I meet young adults who, from the outside, seem to have it all together. They’ve excelled in school, entered good universities, landed solid jobs. Yet behind their composed smiles,
I often hear the same quiet questions:
“I’m already exhausted.”
“How will I ever afford a flat?”
“When would I even have time to meet someone?”
They’re not failing. They’re burning out early — long before life has really begun.
Pressure Starts Young
In Singapore, pressure begins early. By 12, many children already feel their PSLE score defines their worth. At 16 or 18, O-Levels and A-Levels raise the stakes again. Then come university applications, internships, and job hunting — with the constant expectation to keep climbing.
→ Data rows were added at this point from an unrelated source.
Lemma fails_only_get_or (obj : json) (key : string) (rest : result json) :
  fails_only uncaught rest -> fails_only uncaught (get_or obj key rest).
Proof.
  intros Hrest. unfold get_or. apply fails_only_rbind; [apply fails_only_get|].
  intros found. unfold or_else. destruct (Py.truthy found); [apply fails_only_ok | exact Hrest].
Qed.

Lemma fails_only_get_first (obj : json) (first second : string) (default : json) :
  fails_only uncaught (get_first obj first second default).
Proof.
  unfold get_first. apply fails_only_get_or, fails_only_get_or, fails_only_ok.
Qed.

Lemma fails_only_classify {rt : PyRuntime} (entries : list json) :
  forall (count : Z) (kept : list json), fails_only uncaught (classify entries count kept).
Proof.
  induction entries as [|entry rest IH]; intros count kept; cbn [classify].
  - apply fails_only_ok.
  - apply fails_only_rbind.
    + unfold entry_status. apply fails_only_rbind; [apply fails_only_get_first|].
      intros status_raw. apply fails_only_ok.
    + intros status. destruct (Text.mem status PASS_TOKENS); [apply IH|].
      destruct (negb (Text.is_empty status)); apply IH.
Qed.

(** [parse_masvs] raises nothing but [AttributeError] and [TypeError]. *)
Lemma fails_only_parse_masvs {rt : PyRuntime} (data : json) (level : string) :
  fails_only uncaught (parse_masvs data level).
Proof.
  unfold parse_masvs. apply fails_only_rbind; [apply fails_only_get_first|].
  intros controls. apply fails_only_rbind.
  { intros e. destruct controls; simpl; intros H; try discriminate H; now injection H as <-. }
  intros entries. apply fails_only_rbind; [apply fails_only_classify|].
  intros counted. apply fails_only_rbind; [apply fails_only_get_first|].
  intros aggregate.
  destruct (negb (Py.truthy controls) && Py.truthy aggregate); [|apply fails_only_ok].
  unfold from_aggregate. apply fails_only_rbind; [apply fails_only_get_first|].
  intros failed_controls. apply fails_only_rbind; [apply fails_only_get|].
  intros by_pass. apply fails_only_rbind.
  - unfold or_else. destruct (Py.truthy by_pass); [apply fails_only_ok | apply fails_only_get].
  - intros passed. apply fails_only_ok.
Qed.

Lemma fails_only_render_lines {rt : PyRuntime} (failures : list json) :
  fails_only uncaught (render_lines failures).
Proof.
  induction failures as [|entry rest IH]; cbn [render_lines]; [apply fails_only_ok|].
  apply fails_only_rbind.
  - unfold render_entry.
    apply fails_only_rbind; [apply fails_only_get_or, fails_only_get_first|].
    intros requirement. apply fails_only_rbind; [apply fails_only_get_first|].
    intros description. apply fails_only_rbind; [apply fails_only_get_first|].
    intros guidance. apply fails_only_ok.
  - intros line. apply fails_only_rbind; [exact IH|]. intros lines. apply fails_only_ok.
Qed.

Lemma fails_only_weaken {A : Type} (r : result A) :
  fails_only uncaught r -> fails_only ordinary r.
Proof. intros H e He. specialize (H e He). destruct e; try discriminate H; reflexivity. Qed.

Lemma raises_only_report {rt : PyRuntime} (masvs_raw : json) (level : string)
  (fail_on_violation : bool) :
  raises_only ordinary (report masvs_raw level fail_on_violation).
Proof.
  unfold report. apply raises_only_then.
  { apply raises_only_lift, fails_only_weaken, fails_only_parse_masvs. }
  intros result. apply raises_only_then; [apply raises_only_print|]. intros _.
  destruct (Py.truthy (JList (failed result))).
  - apply raises_only_then; [apply raises_only_print|]. intros _.
    apply raises_only_then.
    { apply raises_only_lift, fails_only_weaken. unfold render_failures.
      apply fails_only_rbind; [apply fails_only_render_lines|].
      intros lines. apply fails_only_ok. }
    intros rendered. apply raises_only_then; [apply raises_only_print|]. intros _.
    destruct fail_on_violation; [apply raises_only_raise; reflexivity | apply raises_only_ret].
  - apply raises_only_then; [apply raises_only_print|]. intros _. apply raises_only_ret.
Qed.

Lemma raises_only_save_report {rt : PyRuntime} (output_path : option path)
  (masvs_raw : json) :
  raises_only ordinary (save_report output_path masvs_raw).
Proof.
  destruct output_path as [p|]; [|apply raises_only_ret].
  unfold save_report. apply raises_only_then.
  { intros w e w'. unfold mkdir_parents.
    destruct (make_dirs (files w) [] (parent p)) as [fs|e0] eqn:M; intros H;
      [discriminate H|]. injection H as <- _.
    clear - M. revert M. generalize (files w) (@nil string).
    induction (parent p) as [|c rest IH]; intros fs prefix; simpl; [discriminate|].
    destruct (node_at fs (prefix ++ [c])) as [[content|]|]; try apply IH.
    intros H. injection H as <-. reflexivity. }
  intros _. apply raises_only_then; [|intros _; apply raises_only_print].
  intros w e w'. unfold write_text.
  destruct (node_at (files w) (parent p)) as [[content|]|];
    try (intros H; injection H as <- _; reflexivity).
  destruct (node_at (files w) p) as [[content|]|]; destruct p;
    intros H; try discriminate H; injection H as <- _; reflexivity.
Qed.

Lemma raises_only_wait_for_server (s : session) (base_url : string) (timeout : Z) :
  raises_only ordinary (wait_for_server s base_url timeout).
Proof.
  unfold wait_for_server. apply raises_only_then; [apply raises_only_monotonic|].
  intros start. generalize (S (S (Z.to_nat timeout))). intros fuel.
  induction fuel as [|fuel IH]; cbn [wait_for_server_loop];
    [apply raises_only_raise; reflexivity|].
  apply raises_only_then; [apply raises_only_monotonic|]. intros now.
  apply raises_only_then; [apply raises_only_float_test|].
  intros [|]; [|apply raises_only_raise; reflexivity].
  apply raises_only_then; [apply raises_only_probe|].
  intros [|]; [apply raises_only_ret|].
  apply raises_only_then; [apply raises_only_sleep | intros _; exact IH].
Qed.

Lemma missing_keys_none (payload : list (string * json)) :
  missing_keys payload = [] -> has_metadata payload.
Proof.
  intros M key Hin Hnone.
  assert (Hmiss : In key (missing_keys payload)).
  { apply missing_keys_spec. split; [simpl in *; tauto | exact Hnone]. }
  rewrite M in Hmiss. destruct Hmiss.
Qed.

(** What [upload_app] returns holds the three keys. *)
Lemma returns_only_upload_app (s : session) (base_url : string) (app_path : path) :
  returns_only has_metadata (upload_app s base_url app_path).
Proof.
  intros w meta w'. unfold upload_app, bind.
  destruct (read_file app_path w) as [[content|e] w0]; [|discriminate].
  destruct (send _ w0) as [[response|e] w1]; [|discriminate].
  destruct (_raise_for_status response "Upload" w1) as [[[]|e] w2]; [|discriminate].
  destruct (response_json response w2) as [[payload|e] w3]; [|discriminate].
  destruct payload; try discriminate.
  destruct (missing_keys items) eqn:M; [|discriminate].
  intros H. injection H as <- _. exact (missing_keys_none items M).
Qed.

Lemma raises_only_upload_app (s : session) (base_url : string) (app_path : path) :
  raises_only ordinary (upload_app s base_url app_path).
Proof.
  unfold upload_app. apply raises_only_then.
  { intros w e w'. unfold read_file.
    destruct (node_at (files w) app_path) as [[content|]|]; intros H;
      try discriminate H; injection H as <- _; reflexivity. }
  intros content. apply raises_only_then; [apply raises_only_send|]. intros response.
  apply raises_only_then.
  { intros w e w'. unfold _raise_for_status.
    destruct (is_http_error (status_code response)); intros H;
      [injection H as <- _; reflexivity | discriminate H]. }
  intros _. apply raises_only_then.
  { intros w e w'. unfold response_json.
    destruct (decoded response); intros H;
      [discriminate H | injection H as <- _; reflexivity]. }
  intros payload. destruct payload; try (apply raises_only_raise; reflexivity).
  destruct (missing_keys items); [apply raises_only_ret | apply raises_only_raise; reflexivity].
Qed.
Recent PSLE changes and education reforms aim to reduce this pressure, shifting focus away from grades alone. These are important steps. But policy cannot change everything. If parents, schools, and society still measure worth by scores and achievements, children will continue to carry the same silent weight.
When Work Never Ends
For many young professionals, work doesn’t stop at 6 p.m. WhatsApp messages arrive on weekends. Emails land after midnight. The unspoken rule: always be reachable, always reliable.
Boundaries blur. Rest feels like guilt. One client told me:
“I haven’t exercised in months. I barely see my friends. How would I ever build a life, let alone a marriage?”
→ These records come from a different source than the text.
(** A record whose prototype is a built-in one takes every member it does
    not own from that prototype. *)
Lemma find_member_builtin (fuel : nat) (h : list object) (l : loc) (o : object)
    (k : string) :
  h !! l = Some o -> own o k = None ->
  (forall l', proto o <> UserPrototype l') ->
  find_member fuel h l k = builtin_member (proto o) k.
Proof.
  intros Hl Ho Hp. rewrite find_member_eq, Hl, Ho.
  destruct (proto o); try reflexivity. exfalso. by eapply Hp.
Qed.

Lemma bind_eq {A B} (m : M A) (k : A -> M B) (s s1 : store) (a : A) :
  m s = Ret a s1 -> bind m k s = k a s1.
Proof. unfold bind. by intros ->. Qed.

(** ** Module initialisation and initWebGl *)

Lemma initWebGl_unsupported (c v : value) (s : store) :
  truthy c = false ->
  typeof c <> "undefined" \/ v = VNull ->
  initWebGl c v s = Ret VNull s.
Proof.
  intros Hc Hu. unfold initWebGl. rewrite Hc. simpl.
  destruct Hu as [Hu | ->].
  - destruct c; simpl in *; try reflexivity. congruence.
  - simpl. rewrite orb_true_r. reflexivity.
Qed.

(** C1 (evaluation at the failing host): without a [document] the support
    flag is false, [initCanvas] and [initWebGl] both give null and [isWebGl]
    gives false, and then line 306 reads [getExtension] of that null: the
    initialisation throws a TypeError instead of recording the remaining
    fields as false or absent. *)
Theorem module_init_headless_throws (s : store) :
  initCanvas headless (VBool false) s = Ret VNull s
  /\ initWebGl (VBool false) VNull s = Ret VNull s
  /\ isWebGl VNull s = Ret (VBool false) s
  /\ module_init headless s = Throw TypeError s.
Proof. repeat split; reflexivity. Qed.

Lemma get_prop_canvas_nodeName (s : store) (l : loc) (n : string)
    (contexts : list (string * value)) :
  heap s !! l = Some {| proto := CanvasPrototype;
                        slot := CanvasElement n contexts; props := [] |} ->
  get_prop (VObject l) "nodeName" s = Ret (Val (VString n)) s.
Proof.
  intros Hl. unfold get_prop, member.
  rewrite (find_member_builtin _ _ _ _ _ Hl) by (done || discriminate).
  simpl. by rewrite Hl.
Qed.

Lemma get_prop_canvas_getContext (s : store) (l : loc) (n : string)
    (contexts : list (string * value)) :
  heap s !! l = Some {| proto := CanvasPrototype;
                        slot := CanvasElement n contexts; props := [] |} ->
  get_prop (VObject l) "getContext" s = Ret (Fun GetContext) s.
Proof.
  intros Hl. unfold get_prop, member.
  by rewrite (find_member_builtin _ _ _ _ _ Hl) by (done || discriminate).
Qed.

(** A host canvas element answers [isCanvas] with [true] when its node name
    upper-cases to CANVAS. *)
Lemma isCanvas_canvas_element (s : store) (l : loc) (n : string)
    (contexts : list (string * value)) :
  heap s !! l = Some {| proto := CanvasPrototype;
                        slot := CanvasElement n contexts; props := [] |} ->
  toUpperCase n = "CANVAS" ->
  isCanvas (VObject l) s = Ret (VBool true) s.
Proof.
  intros Hl Hn.
  assert (Hne : String.eqb n "" = false) by by destruct n.
  unfold isCanvas. cbn [is_null].
  rewrite (bind_eq _ _ _ _ _ (get_prop_canvas_nodeName s l n contexts Hl)).
  cbn [rtruthy truthy]. rewrite Hne. cbn [negb].
  rewrite (bind_eq _ _ _ _ _ (get_prop_canvas_getContext s l n contexts Hl)).
  cbn [rtruthy negb].
  rewrite (bind_eq _ _ _ _ _ (get_prop_canvas_nodeName s l n contexts Hl)).
  unfold bind, invoke_on, rmember, member. simpl. unfold ret.
  by rewrite Hn.
Qed.

Lemma getContext_with_defaults_canvas_element (s : store) (l : loc) (n id : string)
    (contexts : list (string * value)) :
  heap s !! l = Some {| proto := CanvasPrototype;
                        slot := CanvasElement n contexts; props := [] |} ->
  getContext_with_defaults (VObject l) id s
  = Ret (default VNull (assoc id contexts))
        {| heap := heap s ++ [default_options];
           trace := trace s ++ [GetContextCall l id (VObject (length (heap s)))] |}.
Proof.
  intros Hl. unfold getContext_with_defaults.
  rewrite (bind_eq _ _ _ _ _ (get_prop_canvas_getContext s l n contexts Hl)).
  unfold bind, initWebGlDefaultOptions, alloc, apply, log, ret. simpl.
  by rewrite (lookup_app_l_Some _ _ _ _ Hl).
Qed.

(** Calling a method on a falsy value throws: undefined and null have no
    members, and the other falsy values are primitives without a
    [getExtension]. *)
Lemma invoke_getExtension_falsy (v : value) (name : string) (s : store) :
  truthy v = false -> invoke v (CallGetExtension name) s = Throw TypeError s.
Proof. intros Hv. by destruct v. Qed.

(** C2 (the failing inputs): on every host canvas element whose [getContext]
    resolves neither identifier, once canvas support is detected,
    [initWebGl] asks for 'experimental-webgl' and then for 'webgl', each with
    a fresh default options object, and then throws a TypeError on
    [webGl.getExtension] instead of returning null. *)
Theorem initWebGl_without_context_throws (c : value) (s : store) (l : loc)
    (n : string) (contexts : list (string * value)) :
  truthy c = true ->
  heap s !! l = Some {| proto := CanvasPrototype;
                        slot := CanvasElement n contexts; props := [] |} ->
  toUpperCase n = "CANVAS" ->
  truthy (default VNull (assoc "experimental-webgl" contexts)) = false ->
  truthy (default VNull (assoc "webgl" contexts)) = false ->
  isCanvas (VObject l) s = Ret (VBool true) s
  /\ initWebGl c (VObject l) s
     = Throw TypeError
         {| heap := heap s ++ [default_options; default_options];
            trace := trace s
                     ++ [ GetContextCall l "experimental-webgl"
                            (VObject (length (heap s)));
                          GetContextCall l "webgl"
                            (VObject (S (length (heap s)))) ] |}.
Proof.
  intros Hc Hl Hn He Hw.
  pose proof (isCanvas_canvas_element s l n contexts Hl Hn) as Hvalid.
  split; [exact Hvalid|].
  unfold initWebGl. rewrite Hc, andb_false_r.
  rewrite (bind_eq _ _ _ _ _ Hvalid). cbn [truthy negb].
  rewrite (bind_eq _ _ _ _ _
             (getContext_with_defaults_canvas_element s l n _ contexts Hl)).
  rewrite He.
  set (s1 := {| heap := heap s ++ [default_options]; trace := _ |}).
  assert (Hl1 : heap s1 !! l
                = Some {| proto := CanvasPrototype;
                          slot := CanvasElement n contexts; props := [] |})
    by by apply lookup_app_l_Some.
  rewrite (bind_eq _ _ _ _ _
             (getContext_with_defaults_canvas_element s1 l n _ contexts Hl1)).
  unfold store_extension, bind.
  rewrite invoke_getExtension_falsy by done.
  simpl. rewrite length_app, <- !app_assoc. simpl.
  by rewrite Nat.add_1_r.
Qed.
At the same time, older workers face their own struggles. Many still want to contribute — to share wisdom, to work on their terms — yet doors often close. Age becomes a barrier. Flexibility is scarce. Dignity at work feels fragile.
Our young are stretched thin, while our elders are pushed aside. Both deserve better.
Quiet Questions We Must Ask
Why do we normalise burnout so early?
Why is rest treated as weakness?
Why do so many feel left behind, even while doing their best?
Why do we cast aside the wisdom of older Singaporeans, when they still have so
much to give?
These are not criticisms. They are the quiet questions I carry home after each counselling session — questions whispered by those who are trying their hardest to stay afloat.
A Call From the Heart
As a nation, we’ve achieved much. But we must pause and ask: Are our people okay?
The measure of society is not just GDP. It’s how people feel when they wake each morning. Do they feel valued — not just for what they produce, but for who they are?
We owe our children more than endless pressure.
We owe our workers more than emails at midnight.
We owe our elders more than being discarded.
We owe each other the chance to live well.
So today, I invite you to reflect:
How are you, really?
Do you feel seen — not just for what you do, but for who you are?
If your answer trembles even a little, you are not alone.
This is my gentle call: to pause, to rethink what we prize, and to choose care — for our young, our old, and ourselves.
Because life is more than survival.
And I believe, quietly but surely, that we can begin again — together.